I just wanted to say, that made a lot of sense. Thanks for the advanced baby steps, now all a sudden the idea of learning some new scales is more exciting, and also makes me feel good to at least know what I know. Normal modes mostly. Thanks man 🤙 that was inspiring, and although I joke with a friend about the "dreaded 2 chord jams" now I can hardly wait 😂
That's exactly right. Some changes are much harder than others, and those are the ones we need to work on. The I-real player is great for that. I also like to study the baselines because base players are great at leading one chord to another in a simple but beautiful way. Moreover, these baselines contain the essential notes along with the voice leading to get to them. And, because the baselines are usually more sparse, they can be adapted for soloing on tempos that are beyond our technique.
Just found this channel. Loved all the vids I've seen so far. Some unique and valuable approaches. And great production (and facial expressions - very helpful)!
"Cantaloupe Island" by Herbie Hancock provides a good example of this, as the "solo" vamp moves between two chords built from scales sharing at least 4 notes, along with an appropriate island theme, for an island hopping workout, methinks. Nice idea!
After 15 years learning technique and covering solos I started learning about actual scales, intervals, harmony and my ultimate goal is to play over changes and this is a really wonderful explanation on how could I eventually approach it. Too bad I'm still stuck on 1 chord. How to actually practice to learn and play a scale over a 1 chord without much thinking like you are doing is my immediate goal. I wish you could make some videos about that as well, cause when i play scales sounds so robotic, always fishing for the root like you said, etc. And also, how on earth you learn all these scales? Do you go over the scales and arpeggios and chords for each one? you choose a particular key or practice over multiple keys?
Sir, your lessons are so good. Wish you all the possible good things and golden guitars and dollars, for sharing such wisdom with bestest clarity for poor idiots like me.

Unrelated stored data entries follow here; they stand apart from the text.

#[export] Instance extends_dec : RelDecision extends.
Proof. intros f g. unfold extends. apply _. Defined.

#[export] Instance snapshot_of_dec : RelDecision snapshot_of.
Proof. intros l k. unfold snapshot_of. apply _. Defined.

#[export] Instance extends_preorder : PreOrder extends.
Proof.
  split.
  - intros f. by repeat split.
  - intros f g h (?&?&?&?&?&?&?) (?&?&?&?&?&?&?).
    repeat split; try congruence. by etrans.
Qed.

Lemma snapshot_of_spec shown stored :
  snapshot_of shown stored ↔ ∀ f, f ∈ shown → ∃ g, g ∈ stored ∧ extends f g.
Proof.
  unfold snapshot_of. rewrite Forall_forall.
  by setoid_rewrite Exists_exists.
Qed.

#[export] Instance snapshot_of_preorder : PreOrder snapshot_of.
Proof.
  split.
  - intros l. apply snapshot_of_spec. intros f Hf. by exists f.
  - intros l1 l2 l3. rewrite !snapshot_of_spec. intros H12 H23 f Hf.
    destruct (H12 f Hf) as (g & Hg & Hfg).
    destruct (H23 g Hg) as (h & Hh & Hgh).
    exists h. split; [done|by etrans].
Qed.

(** A snapshot does not see the order of the entries. *)
#[export] Instance snapshot_of_proper :
  Proper ((≡ₚ) ==> (≡ₚ) ==> iff) snapshot_of.
Proof.
  intros l1 l2 Hl k1 k2 Hk. rewrite !snapshot_of_spec.
  by setoid_rewrite Hl; setoid_rewrite Hk.
Qed.

Lemma snapshot_of_nil stored : snapshot_of [] stored.
Proof. constructor. Qed.

Lemma snapshot_of_cons f stored : snapshot_of stored (f :: stored).
Proof.
  apply snapshot_of_spec. intros g Hg. exists g. by split; [right|].
Qed.

Lemma extends_with_comment fid c f : extends f (with_comment fid c f).
Proof.
  unfold with_comment. case_decide; [|done].
  repeat split; simpl; try done. by apply prefix_app_r.
Qed.

Lemma snapshot_of_with_comment fid c stored :
  snapshot_of stored (with_comment fid c <$> stored).
Proof.
  apply snapshot_of_spec. intros f Hf. exists (with_comment fid c f).
  split; [by apply list_elem_of_fmap_2|apply extends_with_comment].
Qed.

(** The identifiers of a snapshot are identifiers of what is stored. *)
Lemma snapshot_of_ids shown stored id :
  snapshot_of shown stored → id ∈ fb_id <$> shown → id ∈ fb_id <$> stored.
Proof.
  rewrite snapshot_of_spec. intros Hs (f & -> & Hf)%list_elem_of_fmap.
  destruct (Hs f Hf) as (g & Hg & <- & _). by apply list_elem_of_fmap_2.
Qed.

(** ** Comments in flight *)

(** The feedback that a call comments on. *)
Definition comment_target {R} (c : Call R) : option Id :=
  match c with
  | InsertComment row => Some (ci_feedback_id row)
  | _ => None
  end.

(** Every comment that [q] inserts is for a feedback of [ids]. *)
Fixpoint comments_on (ids : Id → Prop) (q : Proc Call PageEffect unit)
  : Prop :=
  match q with
  | Ret _ => True
  | Do _ k => comments_on ids k
  | Await c k =>
      (∀ id, comment_target c = Some id → ids id) ∧
      ∀ r, comments_on ids (k r)
  end.

Definition task_comments_on (ids : Id → Prop) (t : Task) : Prop :=
  match t_pending t with
  | Requested c k | Responded c _ k =>
      (∀ id, comment_target c = Some id → ids id) ∧
      ∀ r, comments_on ids (k r)
  end.

Lemma comments_on_mono (ids ids' : Id → Prop) q :
  (∀ id, ids id → ids' id) → comments_on ids q → comments_on ids' q.
Proof.
  intros Hids. induction q as [x|e k IH|R c k IH]; simpl; [done|done|].
  intros [Hc Hk]. split; [by auto|]. intros r. by apply IH.
Qed.

Lemma task_comments_on_mono (ids ids' : Id → Prop) t :
  (∀ id, ids id → ids' id) → task_comments_on ids t → task_comments_on ids' t.
Proof.
  unfold task_comments_on. intros Hids.
  destruct (t_pending t); (intros [Hc Hk]; split; [by auto|]);
    intros r'; by eapply comments_on_mono.
Qed.

Lemma page_checkAuth_comments ids : comments_on ids page_checkAuth.
Proof. unfold page_checkAuth, checkAuth. handler_tac. Qed.

Lemma page_handleSignOut_comments ids : comments_on ids page_handleSignOut.
Proof. unfold page_handleSignOut, handleSignOut. handler_tac. Qed.

Lemma page_handleSubmit_comments ids cat title content :
  comments_on ids (page_handleSubmit cat title content).
Proof. unfold page_handleSubmit, handleSubmit. handler_tac. Qed.

Lemma session_listener_comments ids s : comments_on ids (session_listener s).
Proof. destruct s; handler_tac. Qed.

(** The commenter of a card comments on the feedback of the card. *)
Lemma page_handleSubmitComment_comments (ids : Id → Prop) id text :
  ids id → comments_on ids (page_handleSubmitComment id text).
Proof.
  intros Hid. unfold page_handleSubmitComment, handleSubmitComment.
  destruct (negb _); handler_tac; by simplify_eq.
Qed.

(** A handler that the screen lets start comments on the feedback of a
    card on the screen, if it comments at all. *)
Lemma started_comments ev p ow q :
  started ev p = Some (ow, q) →
  comments_on (λ id, is_Some (pg_cards p !! id)) q.
Proof.
  intros Hs%started_starts. destruct Hs;
    first [ apply page_handleSubmit_comments
          | apply page_handleSignOut_comments
          | apply session_listener_comments
          | by apply page_handleSubmitComment_comments
          | handler_tac ].
Qed.

(** ** The backend only grows *)

Section snap.
Context `{BackendSpec B}.
Implicit Types (a : App B) (b : B) (q : Proc Call PageEffect unit).
(** ** The price of the Uniswap decoder *)

(** C5. For every Swap event of a pool with [uint8] decimals, the decoder
    computes the forward price of the specification: the square of the
    ratio [sqrtPriceX96 / 2^96], multiplied by
    [10^(decimals0 - decimals1)] when [decimals0 > decimals1], divided by
    [10^(decimals1 - decimals0)] when [decimals0 < decimals1], and left as
    it is when they are equal.  The operations are those of [big.Float],
    each rounding to nearest at 97 bits or more: for a non-zero [uint160]
    square-root price, the price returned is finite and positive and lies
    within a relative error of [2^-94] of the exact number
    [(sqrtPriceX96 / 2^96)^2 * 10^(decimals0 - decimals1)]. *)
Theorem uniswap_price_is_squared_ratio_adjusted_by_decimals pool event :
  0 <= Decimals0 pool <= 255 -> 0 <= Decimals1 pool <= 255 ->
  let x := SqrtPriceX96 event in
  let d0 := Decimals0 pool in
  let d1 := Decimals1 pool in
  Decoder.uniswapPrice pool event = specForwardPrice x d0 d1 /\
  (0 < x < 2 ^ 160 ->
   exists price,
     Decoder.uniswapPrice pool event = Some price /\
     posFinite price (-1300) 1300 /\ 97 <= prec price /\
     relErr (F2Q (val price)) (exactForwardPrice x d0 d1) (pow2 (-94))).
Proof.
  intros Hd0 Hd1. cbv zeta. split.
  - unfold Decoder.uniswapPrice, specForwardPrice.
    change (GoInt.Exp 2 96) with (2 ^ 96).
    destruct (Quo _ _) as [s|]; [simpl|reflexivity].
    destruct (Mul s s) as [sq|]; [simpl|reflexivity].
    unfold GoInt.sub, GoInt.neg. rewrite !wrap64_small by lia.
    destruct (Z.gtb_spec (Decimals0 pool - Decimals1 pool) 0),
      (Z.gtb_spec (Decimals0 pool) (Decimals1 pool)); try lia.
    + unfold GoInt.Exp.
      by destruct (Z.leb_spec (Decimals0 pool - Decimals1 pool) 0); [lia|].
    + destruct (Z.ltb_spec (Decimals0 pool - Decimals1 pool) 0),
        (Z.ltb_spec (Decimals0 pool) (Decimals1 pool)); try lia;
        [|reflexivity].
      replace (- (Decimals0 pool - Decimals1 pool))
        with (Decimals1 pool - Decimals0 pool) by lia.
      unfold GoInt.Exp.
      by destruct (Z.leb_spec (Decimals1 pool - Decimals0 pool) 0); [lia|].
  - intros Hx.
    destruct (uniswapPrice_valid pool event (conj Hx (conj Hd0 Hd1)))
      as (s & sq & price & _ & _ & Hp & _ & _ & _ & Hf & Hprec & He).
    exists price. auto.
Qed.
(** On a well-paged document the loop returns, having captured every
    section of every page, page by page. *)
Lemma site_loop pages :
  well_paged pages = true ->
  forall fuel s,
    length pages <= fuel ->
    current (browser s) = pages ->
    exists r s',
      Main.pagination_loop fuel s = (Ok r, s') /\
      extends s s' (document_sections pages).
Proof.
  induction pages as [|p rest IH]; [discriminate|].
  intros Hwp fuel s Hfuel Hcur.
  destruct fuel as [|fuel]; [simpl in Hfuel; lia|].
  simpl in Hwp.
  destruct (content p) as [descendants|] eqn:Hcontent; [|discriminate].
  assert (Hshown : shown (browser s) = Some p)
    by (unfold shown; now rewrite Hcur).
  pose proof (site_content _ _ _ Hshown Hcontent) as Hfind.
  pose proof (site_sections descendants (browser s)) as Hsecs.
  unfold document_sections. simpl. fold (document_sections rest).
  assert (Hps : page_sections p = filter (fun e => is_section e = true) descendants)
    by (unfold page_sections; now rewrite Hcontent).
  rewrite <- Hps in Hsecs.
  destruct (page_sections p) as [|sec secs] eqn:Hpage.
  { destruct rest; [|discriminate].
    eexists _, _. split; [now apply (loop_no_sections _ _ _ Hfind)|].
    simpl. apply (extends_step _ (emit (EvFind Main.content_locator) s));
      now apply extends_emit. }
  simpl in Hsecs.
  pose proof (site_next _ _ Hshown) as Hnext.
  unfold next_disabled in Hwp.
  destruct (next_control p) as [btn|] eqn:Hbtn; [|discriminate].
  simpl in Hnext, Hwp.
  pose proof (loop_next fuel s _ _ _ _ Hfind Hsecs Hnext) as Hrun.
  cbv zeta in Hrun.
  change (get_attribute (Node btn) "class" (browser s)) with (el_class btn) in Hrun.
  destruct (el_class btn) as [classes|]; [|discriminate]. simpl in Hwp.
  set (s2 := page_captured _ _ s) in Hrun.
  assert (Hs2 : extends s s2 (sec :: secs)).
  { unfold s2, page_captured.
    apply (extends_step _ (emit (EvFind Main.content_locator) s));
      [now apply extends_emit|].
    apply (extends_step _ (emit (EvFindAll (Container descendants) Main.sections_locator)
                                (emit (EvFind Main.content_locator) s)));
      [now apply extends_emit|].
    apply (extends_captured _ (sec :: secs)). }
  assert (Hs3 : extends s (next_checked (Node btn) s2) (sec :: secs)).
  { apply (extends_then _ s2); [exact Hs2|].
    apply (extends_step _ (emit (EvFind Main.next_locator) s2));
      now apply extends_emit. }
  destruct (str_in "disabled" classes).
  { destruct rest; [|discriminate].
    eexists _, _. split; [exact Hrun|]. simpl. now rewrite app_nil_r. }
  destruct (well_paged_content _ Hwp) as (p' & rest' & descendants' & -> & Hc').
  set (s4 := clicked (Node btn) (next_checked (Node btn) s2)) in Hrun.
  assert (Hcur4 : current (browser s4) = p' :: rest')
    by (simpl; now rewrite Hcur).
  assert (Huntil : until_present Main.WAIT Main.content_locator (browser s4)
                   = Some (browser s4)).
  { simpl. unfold site_find_element. simpl. rewrite Hcur. simpl. now rewrite Hc'. }
  rewrite Huntil in Hrun.
  destruct (IH Hwp fuel (settled (browser s4) s4)) as (r & s' & Hloop & Hext).
  { simpl in Hfuel |- *. lia. }
  { simpl. now rewrite Hcur. }
  exists r, s'. split; [exact (eq_trans Hrun Hloop)|].
  apply (extends_trans _ (settled (browser s4) s4)); [|exact Hext].
  apply (extends_then _ _ _ _ Hs3).
  apply (extends_step _ (emit (EvClick (Node btn)) (next_checked (Node btn) s2)));
    [now apply extends_emit|].
  apply (extends_step _ s4); [now apply extends_on_browser|].
  apply (extends_step _ (emit (EvUntil Main.WAIT Main.content_locator) s4));
    [now apply extends_emit|].
  apply (extends_step _ (on_browser (fun _ => browser s4)
                           (emit (EvUntil Main.WAIT Main.content_locator) s4)));
    [now apply extends_on_browser|].
  apply (extends_step _ (emit (EvSleep 1)
                           (on_browser (fun _ => browser s4)
                              (emit (EvUntil Main.WAIT Main.content_locator) s4))));
    [now apply extends_emit|].
  now apply extends_on_browser.
Qed.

It feels like in chord changes you change to an entirely new root and mode set, so if one wanted to make a very complicated chord progression they could strategically make every chord outside of the last chords mode set, and even have each of those chords be a different mode, as long as the composer knows exactly what scale each chord needs you can still use whats taught in this video even if its so far out of diatonic chord progressions it sounds broken and random. Such as a Black metal chord progression using all minor chords and ignoring diatonic theory for the most part, then treating each chord individually as a brand new root. Cool concept and I found I was using this somewhat with some southern rock that moved between the root and it's flat 7th, instead treating that flat 7 as a new ionian root and just shifting, its probably wrong and lazy but so am I and that why i never went to university.
The half note concept for ppracticing kinda reminds me of walking basslines, having to think of the next target note thats closest to your current note
Great stuff, thank you! Would love a bit more explanation of playing across/past the chord change (extending a phrase "through" the bar where the chord change happens). Also, does voice leading mean you're always trying to land on the 1st, 3rd or 7th of the new chord?
It’s sub V of I Minor which always gets Lydian dominant. If you play mixolydian they sound unrelated, if you play Lydian dominant they get tied together in a cadence
im sorry if its a stupid question, but how do you visualize the changing scales if you dont use roots to anchor visualization? btw just found your channel and its amazing
@@TinyBolts1 thanks bro. It’s not a stupid question. Play a C cowboy chord. Then sing the bass note C. Now play it again but lift your ring finger off of the fret board and sing the note C. Now do it again but instead of singing C imagine the note C. What you are doing is relating a sound to another sound. It’s the same idea applied to scales. You can’t be the prisoner of a visual starting point
@@marbinmusic i dont mean playing from the root, but visualizing a scale from the nearest root when the change happens, and continuing on the same trajectory. obviously its a bad way to get used to doing things for the long term, but i dont quite understand how a noob can begin learning to utilize certain modes over chords if not by visualization akin to this.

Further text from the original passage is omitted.